Através da angariação de subscritores das revistas é feita igualmente a angariação de novos sócios para a C..., a associação para defesa do consumidor. Se o subscritor da revista aceita ser sócio da C..., a A... cobra e fatura a quota em nome da C..., sendo esta última, abatida às vendas e o valor entregue à C... .

Assim os Rendimentos referem-se essencialmente a:

•   Subscrição das Revistas;

•   Prestações de serviço intra-grupo (redébitos de encargos).

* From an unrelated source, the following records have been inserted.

(** the fields of a score that reaches [t] *)
Lemma fields_at_least s t t4 a2 :
  nn t -> py_round t 4 = t4 -> py_round (allocation_of_score t) 2 = a2 ->
  py_ge s t = true ->
  py_le t4 (py_round s 4) = true /\
  py_le a2 (py_round (allocation_of_score s) 2) = true.
Proof.
  intros Nt <- <- H. split.
  - apply py_round_mono; [lia | exact Nt | exact H].
  - apply rounded_allocation_mono. exact H.
Qed.

(** the fields of a score that does not reach [t] *)
Lemma fields_at_most s t t4 a2 :
  nn t -> py_round t 4 = t4 -> py_round (allocation_of_score t) 2 = a2 ->
  py_ge s t = false ->
  (nn s -> py_le (py_round s 4) t4 = true) /\
  py_le (py_round (allocation_of_score s) 2) a2 = true.
Proof.
  intros Nt <- <- H. split.
  - intros Ns. apply py_round_mono; [lia | exact Ns | now apply not_le_le].
  - apply py_round_mono; [lia | apply allocation_nn | now apply allocation_below].
Qed.

Lemma rounded_0_7 :
  py_round 0.7 4 = 0.7%float /\ py_round (allocation_of_score 0.7) 2 = 70%float.
Proof. vm_compute. split; reflexivity. Qed.

Lemma rounded_0_5 :
  py_round 0.5 4 = 0.5%float /\ py_round (allocation_of_score 0.5) 2 = 50%float.
Proof. vm_compute. split; reflexivity. Qed.

Lemma rounded_0_3 :
  py_round 0.3 4 = 0.3%float /\ py_round (allocation_of_score 0.3) 2 = 30%float.
Proof. vm_compute. split; reflexivity. Qed.

(** X2: the rounded fields of a result never contradict its level: critical
    comes with a score of at least 0.7 and an allocation of at least 70,
    high with a score between 0.5 and 0.7 and an allocation between 50 and
    70, medium with a score between 0.3 and 0.5 and an allocation between 30
    and 50, low with an allocation of at most 30 and, for a score that is not
    negative, a score of at most 0.3. *)
Theorem fields_agree_with_level h p i e c out :
  exists score r out',
    call h p i e c out score r out' /\
    (priority_level r = "critical" ->
       py_le 0.7 (priority_score r) = true /\
       py_le 70 (allocation_percentage r) = true) /\
    (priority_level r = "high" ->
       py_le 0.5 (priority_score r) = true /\ py_le (priority_score r) 0.7 = true /\
       py_le 50 (allocation_percentage r) = true /\
       py_le (allocation_percentage r) 70 = true) /\
    (priority_level r = "medium" ->
       py_le 0.3 (priority_score r) = true /\ py_le (priority_score r) 0.5 = true /\
       py_le 30 (allocation_percentage r) = true /\
       py_le (allocation_percentage r) 50 = true) /\
    (priority_level r = "low" ->
       py_le (allocation_percentage r) 30 = true /\
       (py_le 0 score = true -> py_le (priority_score r) 0.3 = true)).
Proof.
  destruct (calculate_priority_returns h p i e c out) as (score & out' & E).
  exists score, (assemble_result score p i e c), out'. split; [exact E|].
  cbn [priority_level priority_score allocation_percentage assemble_result].
  destruct (level_of_score_inv score) as (Hc & Hh & Hm & Hl).
  destruct rounded_0_7 as [R7 A7], rounded_0_5 as [R5 A5], rounded_0_3 as [R3 A3].
  pose proof (fields_at_least score 0.7 _ _ eq_refl R7 A7) as L7.
  pose proof (fields_at_least score 0.5 _ _ eq_refl R5 A5) as L5.
  pose proof (fields_at_least score 0.3 _ _ eq_refl R3 A3) as L3.
  pose proof (fields_at_most score 0.7 _ _ eq_refl R7 A7) as M7.
  pose proof (fields_at_most score 0.5 _ _ eq_refl R5 A5) as M5.
  pose proof (fields_at_most score 0.3 _ _ eq_refl R3 A3) as M3.
  split; [|split; [|split]]; intros H.
  - apply Hc in H. exact (L7 H).
  - apply Hh in H as [H7 H5]. pose proof (ge_nn score 0.5 eq_refl H5) as N.
    destruct (L5 H5) as [A B]. destruct (M7 H7) as [C D]. auto.
  - apply Hm in H as [H5 H3]. pose proof (ge_nn score 0.3 eq_refl H3) as N.
    destruct (L3 H3) as [A B]. destruct (M5 H5) as [C D]. auto.
  - apply Hl in H. destruct (M3 H) as [C D]. split; [exact D|].
    intros H0. apply C. now apply le_0_nn.
Qed.

(** ** Order of the results *)

Lemma call_result h p i e c out score r out' :
  call h p i e c out score r out' -> r = assemble_result score p i e c.
Proof.
  intros [Es Er]. rewrite calculate_priority_unfold, Es in Er. congruence.
Qed.

Lemma ge_trans s1 s2 t :
  nn t -> py_ge s1 t = true -> py_le s1 s2 = true -> py_ge s2 t = true.
Proof.
  intros Nt H L. pose proof (ge_nn s1 t Nt H) as N1.
  pose proof (nn_le_nn s1 s2 N1 L) as N2.
  exact (le_trans_nn t s1 s2 Nt N1 N2 H L).
Qed.

Lemma level_rank_mono s1 s2 :
  py_le s1 s2 = true ->
  (level_rank (level_of_score s1) <= level_rank (level_of_score s2))%nat.
Proof.
  intros L.
  pose proof (fun H => ge_trans s1 s2 0.7 eq_refl H L) as T7.
  pose proof (fun H => ge_trans s1 s2 0.5 eq_refl H L) as T5.
  pose proof (fun H => ge_trans s1 s2 0.3 eq_refl H L) as T3.
  unfold level_of_score.
  destruct (py_ge s1 0.7); [rewrite (T7 eq_refl); reflexivity|].
  destruct (py_ge s1 0.5); [rewrite (T5 eq_refl); destruct (py_ge s2 0.7); vm_compute; lia|].
  destruct (py_ge s1 0.3);
    [rewrite (T3 eq_refl); destruct (py_ge s2 0.7), (py_ge s2 0.5); vm_compute; lia|].
  destruct (py_ge s2 0.7), (py_ge s2 0.5), (py_ge s2 0.3); vm_compute; lia.
Qed.

Lemma mul_one_val x : fz x -> val (x * 1) = val x.
Proof.
  intros Fx. unfold val. rewrite mul_spec.
  destruct (SFmul_val (Prim2SF x) (Prim2SF 1)) as (_ & N & HN0 & HN & ->);
    auto with floats.
  change (val2 (Prim2SF 1)) with (2 ^ 2148) in HN.
  apply Z.mul_cancel_r in HN; [|lia]. subst N.
  rewrite RN_val2 by auto with floats.
  pose proof (val2_finz_lt_INF _ (Prim2SF_valid x) Fx). lia.
Qed.

(** a finite float times a float that is at most 1 is finite *)
Lemma mul_small_fz x w : fz x -> fz w -> py_le w 1 = true -> fz (x * w).
Proof.
  intros Fx Fw Lw.
  assert (F1 : fz 1) by reflexivity.
  pose proof (mul_nn x w Fx Fw) as Nm.
  pose proof (mul_nn x 1 Fx F1) as N1.
  assert (Lx : py_le x x = true) by (apply upto_refl, Fx).
  pose proof (mul_le_mono x x w 1 Fx Fx Fw F1 Lx Lw) as L.
  apply (le_fz (x * w) x Nm Fx).
  rewrite le_val in L |- * by auto using fz_nn. apply Z.leb_le in L. apply Z.leb_le.
  rewrite mul_one_val in L by assumption. exact L.
Qed.

Lemma le_infinity x : nn x -> py_le x infinity = true.
Proof.
  intros Nx. rewrite le_val by (assumption || reflexivity). apply Z.leb_le.
  now apply val_le_INF.
Qed.

Lemma confidence_arg_mono s1 s2 :
  nn s1 -> py_le s1 s2 = true ->
  nn (0.85 + s1 * 0.1) /\ py_le (0.85 + s1 * 0.1) (0.85 + s2 * 0.1) = true.
Proof.
  intros N1 L. pose proof (nn_le_nn s1 s2 N1 L) as N2.
  assert (F85 : fz 0.85) by reflexivity. assert (F01 : fz 0.1) by reflexivity.
  assert (A : forall s, fz s -> fz (s * 0.1) /\ nn (0.85 + s * 0.1)).
  { intros s Fs. pose proof (mul_small_fz s 0.1 Fs F01 eq_refl) as Fm.
    split; [exact Fm | now apply add_nn]. }
  destruct (nn_fz_or_inf s2 N2) as [F2| ->].
  - pose proof (le_fz s1 s2 N1 F2 L) as F1.
    destruct (A s1 F1) as [Fm1 Na1], (A s2 F2) as [Fm2 Na2].
    split; [exact Na1|].
    apply add_le_mono; [exact F85 | exact F85 | exact Fm1 | exact Fm2 | reflexivity |].
    apply mul_le_mono; [exact F1 | exact F2 | exact F01 | exact F01 | exact L | reflexivity].
  - assert (E : (0.85 + infinity * 0.1 = infinity)%float) by reflexivity.
    assert (Na1 : nn (0.85 + s1 * 0.1)).
    { destruct (nn_fz_or_inf s1 N1) as [F1| ->]; [apply (A s1 F1)|].
      rewrite E. reflexivity. }
    split; [exact Na1|]. rewrite E. now apply le_infinity.
Qed.

(** X3: of two calls, the one that computed the greater score returns the
    level of greater or equal rank and the greater or equal allocation; when
    the smaller score is not negative it also returns the greater or equal
    rounded score and confidence. *)
Theorem result_monotone_in_score
    h1 p1 i1 e1 c1 out1 s1 r1 out1' h2 p2 i2 e2 c2 out2 s2 r2 out2' :
  call h1 p1 i1 e1 c1 out1 s1 r1 out1' ->
  call h2 p2 i2 e2 c2 out2 s2 r2 out2' ->
  py_le s1 s2 = true ->
  (level_rank (priority_level r1) <= level_rank (priority_level r2))%nat /\
  py_le (allocation_percentage r1) (allocation_percentage r2) = true /\
  (py_le 0 s1 = true ->
   py_le (priority_score r1) (priority_score r2) = true /\
   py_le (confidence_score r1) (confidence_score r2) = true).
Proof.
  intros C1 C2 L.
  rewrite (call_result _ _ _ _ _ _ _ _ _ C1), (call_result _ _ _ _ _ _ _ _ _ C2).
  cbn [priority_level priority_score allocation_percentage confidence_score
       assemble_result].
  split; [now apply level_rank_mono|]. split; [now apply rounded_allocation_mono|].
  intros H0. apply le_0_nn in H0. split.
  - apply py_round_mono; [lia | exact H0 | exact L].
  - destruct (confidence_arg_mono s1 s2 H0 L) as [Na La].
    apply py_round_mono; [lia | exact Na | exact La].
Qed.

Foram analisados alguns documentos selecionados por amostragem. Tendo-se detetado o seguinte: A A... só emite faturas aos seus subscritores quando solicitado.

[…]

VI – REGULARIZAÇÕES EFETUADAS PELO SP NO DECURSO DA AÇÃO DE INSPEÇÃO

VI. 1. Regularizações em sede de IVA – Ofertas aos Clientes – 2015

Da nossa análise verificámos que a A... procedeu à oferta de “tablet's”, telemóveis, etc., aos novos clientes (subscritores).

Para tal, no exercício de 2015, verificou-se que adquiriu este tipo de bens ao fornecedor Belga F... e italiano D... . Dado tratar-se de aquisições intracomunitárias, a A... aplicou o “reverse charge”, tendo liquidado e deduzido o IVA desses bens.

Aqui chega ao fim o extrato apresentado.